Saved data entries
***
(* ===== verification/PayablesOps.v ===== *)
(** * What the operations of accounts payable write

    The successful runs of each operation of [Payables], described table by
    table, and the proof that every operation keeps [payables_wf]. *)

From S2P Require Import Prelude Fixed Session Schema Tables Platform Chart Fixture Journal.
From S2P Require Import Posting Matching Purchasing Settlement Payables PayablesInvariant.

Ltac payables_reads :=
  unfold _match_or_reject_idempotent_invoice, _match_or_reject_idempotent_payment,
    _match_or_reject_idempotent_credit_note, check_invoice, check_active_parties,
    check_primary_order, check_item_parties, validate_invoice_line, get_purchase_invoice,
    get_supplier_payment, get_supplier_credit_note, still_draft, check_invoiceable, posted_amounts,
    check_allocations, check_named, check_allocation, check_note_input, check_reason,
    check_credited_return, invalid_invoice_state.

(** The readers change nothing. *)
Section Reads.
Context {X : Type} (f : session database -> X).

Lemma match_invoice_fixes key su n ls : fixes f (_match_or_reject_idempotent_invoice key su n ls).
Proof. payables_reads. walk_fixes ltac:(solve_fixes). Qed.

Lemma match_payment_fixes a m als : fixes f (_match_or_reject_idempotent_payment a m als).
Proof. payables_reads. walk_fixes ltac:(solve_fixes). Qed.

Lemma match_note_fixes a r ls als : fixes f (_match_or_reject_idempotent_credit_note a r ls als).
Proof. payables_reads. walk_fixes ltac:(solve_fixes). Qed.

Lemma check_active_parties_fixes st su : fixes f (check_active_parties st su).
Proof. payables_reads. walk_fixes ltac:(solve_fixes). Qed.

Lemma check_invoice_fixes a ls : fixes f (check_invoice a ls).
Proof. payables_reads. walk_fixes ltac:(solve_fixes). Qed.

Lemma get_purchase_invoice_fixes i : fixes f (get_purchase_invoice i).
Proof. payables_reads. walk_fixes ltac:(solve_fixes). Qed.

Lemma posted_amounts_fixes i : fixes f (posted_amounts i).
Proof. payables_reads. walk_fixes ltac:(solve_fixes). Qed.

Lemma check_invoiceable_fixes r : fixes f (check_invoiceable r).
Proof. payables_reads. walk_fixes ltac:(solve_fixes). Qed.

Lemma check_allocations_fixes als : fixes f (check_allocations als).
Proof. payables_reads. walk_fixes ltac:(solve_fixes). Qed.

Lemma check_allocation_fixes st su o invs al : fixes f (check_allocation st su o invs al).
Proof. payables_reads. walk_fixes ltac:(solve_fixes). Qed.

Lemma check_note_input_fixes a r lines als : fixes f (check_note_input a r lines als).
Proof. payables_reads. walk_fixes ltac:(solve_fixes). Qed.

Lemma check_credited_return_fixes a g : fixes f (check_credited_return a g).
Proof. payables_reads. walk_fixes ltac:(solve_fixes). Qed.
End Reads.

#[export] Hint Resolve match_invoice_fixes match_payment_fixes match_note_fixes
  check_active_parties_fixes check_invoice_fixes get_purchase_invoice_fixes posted_amounts_fixes
  check_invoiceable_fixes check_allocations_fixes check_allocation_fixes check_note_input_fixes
  check_credited_return_fixes : fixes.

(** Step over a reader in a successful run. *)
Ltac read_step H :=
  let x := fresh "x" in let s1 := fresh "s" in let H1 := fresh "Hread" in
  apply bind_ok in H as (x & s1 & H1 & H);
  assert (s1 = _) as -> by (apply (reads_run _ _ _ _ ltac:(solve_fixes) H1)).

Lemma get_purchase_invoice_ok i s inv s' :
  get_purchase_invoice i s = (Ok inv, s') -> s' = s /\ row_of (purchase_invoices (working s)) i = Some inv.
Proof.
  intros H. apply bind_ok in H as (o & s1 & H1 & H). apply get_ok in H1 as [-> <-].
  by apply of_option_ok in H as [? <-].
Qed.

(** ** One invoice row changes *)

Lemma set_invoice_settlement d k f :
  (forall i, row_of (purchase_invoices d) k = Some i ->
     parties_of (f i) = parties_of i /\ (forall c, amount_of c (f i) = amount_of c i) /\ settled_ok (f i)) ->
  settlement_wf d -> settlement_wf (over_purchase_invoices (set_row k f) d).
Proof.
  intros Hf [W1 W2 W3 W4].
  assert (Ep : parties (over_purchase_invoices (set_row k f) d) = parties d).
  { unfold parties. simpl. apply rows_map_eq. intros j. rewrite row_of_set.
    case_bool_decide as E; [subst|done]. destruct (row_of _ j) as [i|] eqn:Ei; [|done]. simpl.
    by destruct (Hf i eq_refl) as [-> _]. }
  constructor; [| |intros c; rewrite Ep; by apply (W3 c)|done].
  - intros c j i. simpl. rewrite row_of_set. intros Hj.
    change (side_of c (over_purchase_invoices (set_row k f) d)) with (side_of c d).
    case_bool_decide as E; [subst|by apply W1].
    destruct (row_of _ j) as [i0|] eqn:Ei; [|done]. injection Hj as <-.
    destruct (Hf i0 eq_refl) as (_ & -> & _). by apply W1.
  - intros j i. simpl. rewrite row_of_set. intros Hj.
    case_bool_decide as E; [subst|by apply (W2 j)].
    destruct (row_of _ j) as [i0|] eqn:Ei; [|done]. injection Hj as <-. by apply Hf.
Qed.

Lemma owed_set p k f i t :
  row_of t k = Some i -> parties_of (f i) = parties_of i ->
  owed p (set_row k f t) = owed p t + (if p (inv_store_id i) then open_amount (f i) - open_amount i else 0).
Proof.
  intros Hk [= E _]. unfold owed, sum_where. rewrite (sum_by_set_row _ _ _ _ _ Hk), E.
  destruct (p _); lia.
Qed.

(** ** Drafts *)

Lemma insert_invoice_ok key i s k new s' :
  insert_invoice key i s = (Ok (k, new), s') ->
  (new = true /\ k = next_id (purchase_invoices (working s)) /\
     s' = with_working (over_purchase_invoices (fun t => t ++ [i]) (working s)) s) \/
  (new = false /\ s' = with_working (committed s) s /\
     exists x, select (fun _ x => invoice_under key x) (purchase_invoices (committed s)) = [(k, x)]).
Proof.
  intros H. unfold insert_invoice in H. apply except_integrity_ok in H as [H|(c & s1 & Hr & H)].
  - apply bind_ok in H as (j & s1 & H1 & H). apply ret_ok in H as [[= <- <-] <-].
    apply add_ok in H1 as (-> & _ & _ & ->). by left.
  - assert (s1 = s) as ->.
    { apply bind_raise_cases in Hr as [Hr|(j & s2 & _ & Hr)]; [|done].
      unfold add in Hr. destruct (row_violation _ _ _); by injection Hr. }
    apply bind_ok in H as ([] & s2 & H1 & H). injection H1 as <-.
    apply bind_ok in H as (w & s3 & H2 & H). apply find_by_ok in H2 as [-> H2].
    destruct w as [[j x]|]; [|by case_bool_decide]. apply ret_ok in H as [[= <- <-] <-]. right. eauto.
Qed.

Lemma insert_invoice_fixes_committed key i : fixes committed (insert_invoice key i).
Proof. unfold insert_invoice. solve_fixes. Qed.

Lemma settled_by_empty inv s k : side_wf inv s -> row_of inv k = None -> settled_by s k = 0.
Proof.
  intros Hs Hk. apply sum_where_none. intros a Ha. destruct (sd_alloc _ _ Hs a Ha) as (_ & x & _ & Hx).
  destruct (Z.eqb_spec (al_target a) k) as [E|]; [|done]. rewrite E, Hk in Hx. done.
Qed.

Lemma row_of_next {R} (t : list R) : row_of t (next_id t) = None.
Proof.
  destruct (row_of t (next_id t)) as [r|] eqn:E; [|done]. apply row_of_range in E. lia.
Qed.

Lemma add_draft_wf d i :
  payables_wf d -> inv_status i = INV_DRAFT -> (forall c, amount_of c i = 0) ->
  payables_wf (over_purchase_invoices (fun t => t ++ [i]) d).
Proof.
  intros [[W1 W2 W3 W4] [P1 P2 P3] [M1 M2]] Hst Ha.
  set (d' := over_purchase_invoices _ d).
  assert (Hp : parties d' = parties d ++ [parties_of i]) by (unfold parties; simpl; by rewrite map_app).
  constructor; constructor.
  - intros c k x. change (side_of c d') with (side_of c d). simpl.
    intros [Hk|[-> ->]]%row_of_inv_app; [by apply W1|]. rewrite Ha.
    symmetry. apply (settled_by_empty (parties d)); [apply W3|]. unfold parties.
    by rewrite row_of_map, row_of_next.
  - intros k x. simpl. intros [Hk|[-> ->]]%row_of_inv_app; [by apply (W2 k)|].
    unfold settled_ok. rewrite Hst. specialize (Ha BY_PAYMENT) as H1. specialize (Ha BY_CREDIT) as H2.
    simpl in *. lia.
  - intros c. change (side_of c d') with (side_of c d). eapply side_wf_mono; [apply W3|].
    intros k x Hx. rewrite Hp. by apply row_of_app_old.
  - exact W4.
  - exact P1.
  - exact P2.
  - intros p. change (payable_balance d' p) with (payable_balance d p). rewrite P3. f_equal.
    assert (open_amount i = 0) as Ho by (unfold open_amount; by rewrite Hst).
    unfold owed. simpl. rewrite sum_where_app, sum_where_cons, sum_where_nil, Ho. destruct (p _); lia.
  - intros l Hl. destruct (M1 l Hl) as ([x Hx] & Hi & Hq). split; [|done]. exists x. simpl.
    by apply row_of_app_old.
  - intros k x Hx. destruct (M2 k x Hx) as [E1 E2]. split; [|done]. rewrite E1.
    apply sum_by_ext. intros l Hl. destruct (M1 l Hl) as ([y Hy] & _).
    unfold accounted_line. simpl. by rewrite Hy, (row_of_app_old _ _ _ _ Hy).
Qed.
***
• Task instructions: Among the lines above, find those holding "committed" and copy each one.

• Expected answer:
  (new = false /\ s' = with_working (committed s) s /\
     exists x, select (fun _ x => invoice_under key x) (purchase_invoices (committed s)) = [(k, x)]).
Lemma insert_invoice_fixes_committed key i : fixes committed (insert_invoice key i).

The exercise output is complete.